Exercise objective: Once you find the line with "unfold jobs_of in Hok." in the data that follows, repeat it and every line after it exactly, through the line with "rewrite !u64_small; rewrite".

[Saved data entries]
▽

(** The end of a pass over the job in flight. *)
Lemma pass_inv q j k k' acc r : cfg_ok -> job_deliver fuel cfg j k = (k', Some r) ->
  sys_inv (MkSys q (Some j) k acc) ->
  sys_inv (MkSys (match r with Some j' => queue_reappend q j' | None => q end) None k' acc).
Proof.
  intros Hcfg Hrun (Hd & Hw & Hok & Hmj & Hmb). pose proof (caps_range Hcfg) as (HJ & HB & HR).
  unfold jobs_of in Hok. cbn in Hok. apply Forall_app in Hok as [Hoq Hoj]. apply Forall_inv in Hoj.
  pose proof (wp_use _ _ _ _ _ (job_deliver_spec j k Hcfg Hoj) Hrun) as H. cbn beta match in H.
  destruct H as (new & tr & Hl & Ht & Hp & Hj & _ & Hr). destruct Hd as [Hd Hjust], Hw as (Hn & Hb & Hc & Hs).
  unfold jobs_of in *. cbn [s_queue s_flight s_worker s_accepted option_list] in *.
  change (option_list (Some j)) with [j] in *. rewrite length_app, total_app in *. cbn [length] in Hc.
  assert (Htj : total_bytes [j] = len (jb_msg j)) by (unfold total_bytes; cbn; lia). rewrite Htj in Hs.
  assert (Hdel : delivered_once (MkSys (match r with Some j' => queue_reappend q j' | None => q end) None k' acc)).
  { split; cbn [s_queue s_flight s_worker s_accepted].
    - etrans; [exact Hd|]. rewrite Hl, map_app, <- app_assoc. f_equiv. unfold jobs_of. cbn [s_queue s_flight option_list].
      rewrite !open_app. change (all_open [j]) with (open_of j ++ []).
      rewrite app_nil_r, Hp. etrans; [apply Permutation_app_swap_app|]. f_equiv.
      change (all_open (option_list None)) with (@nil parcel). rewrite app_nil_r.
      destruct r as [j'|]; cbn [queue_reappend append_job q_jobs]; [by rewrite open_app|by rewrite app_nil_r].
    - rewrite Hl, Ht. apply Forall_app. split; [|eapply Forall_impl; [exact Hj|]; intros; apply justified_app; by right].
      eapply Forall_impl; [exact Hjust|]. intros; apply justified_app; by left. }
  destruct r as [j'|].
  - destruct Hr as (Hok' & Hmsg & _).
    assert (Htot : total_bytes [j'] = len (jb_msg j)) by (unfold total_bytes; cbn; rewrite Hmsg; lia).
    pose proof (total_nonneg (q_jobs q)).
    split; [exact Hdel|]. split; [|split; [|done]].
    + unfold within_caps, jobs_of. cbn [s_queue s_flight queue_reappend append_job q_jobs q_njobs q_bytes].
      change (option_list None) with (@nil Job). rewrite app_nil_r, !length_app, !total_app, Htot. cbn [length].
      rewrite !u64_small; rewrite ?Hn, ?Hb, ?Hmsg; lia.
    + unfold jobs_of. cbn. rewrite app_nil_r. apply Forall_app. split; [done|]. by constructor.
  - split; [exact Hdel|]. split; [|split; [|done]].
    + unfold within_caps, jobs_of. cbn [s_queue s_flight]. change (option_list None) with (@nil Job).
      rewrite app_nil_r. lia.
    + unfold jobs_of. cbn. by rewrite app_nil_r.
Qed.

△

Solution to the exercise:
  unfold jobs_of in Hok. cbn in Hok. apply Forall_app in Hok as [Hoq Hoj]. apply Forall_inv in Hoj.
  pose proof (wp_use _ _ _ _ _ (job_deliver_spec j k Hcfg Hoj) Hrun) as H. cbn beta match in H.
  destruct H as (new & tr & Hl & Ht & Hp & Hj & _ & Hr). destruct Hd as [Hd Hjust], Hw as (Hn & Hb & Hc & Hs).
  unfold jobs_of in *. cbn [s_queue s_flight s_worker s_accepted option_list] in *.
  change (option_list (Some j)) with [j] in *. rewrite length_app, total_app in *. cbn [length] in Hc.
  assert (Htj : total_bytes [j] = len (jb_msg j)) by (unfold total_bytes; cbn; lia). rewrite Htj in Hs.
  assert (Hdel : delivered_once (MkSys (match r with Some j' => queue_reappend q j' | None => q end) None k' acc)).
  { split; cbn [s_queue s_flight s_worker s_accepted].
    - etrans; [exact Hd|]. rewrite Hl, map_app, <- app_assoc. f_equiv. unfold jobs_of. cbn [s_queue s_flight option_list].
      rewrite !open_app. change (all_open [j]) with (open_of j ++ []).
      rewrite app_nil_r, Hp. etrans; [apply Permutation_app_swap_app|]. f_equiv.
      change (all_open (option_list None)) with (@nil parcel). rewrite app_nil_r.
      destruct r as [j'|]; cbn [queue_reappend append_job q_jobs]; [by rewrite open_app|by rewrite app_nil_r].
    - rewrite Hl, Ht. apply Forall_app. split; [|eapply Forall_impl; [exact Hj|]; intros; apply justified_app; by right].
      eapply Forall_impl; [exact Hjust|]. intros; apply justified_app; by left. }
  destruct r as [j'|].
  - destruct Hr as (Hok' & Hmsg & _).
    assert (Htot : total_bytes [j'] = len (jb_msg j)) by (unfold total_bytes; cbn; rewrite Hmsg; lia).
    pose proof (total_nonneg (q_jobs q)).
    split; [exact Hdel|]. split; [|split; [|done]].
    + unfold within_caps, jobs_of. cbn [s_queue s_flight queue_reappend append_job q_jobs q_njobs q_bytes].
      change (option_list None) with (@nil Job). rewrite app_nil_r, !length_app, !total_app, Htot. cbn [length].
      rewrite !u64_small; rewrite ?Hn, ?Hb, ?Hmsg; lia.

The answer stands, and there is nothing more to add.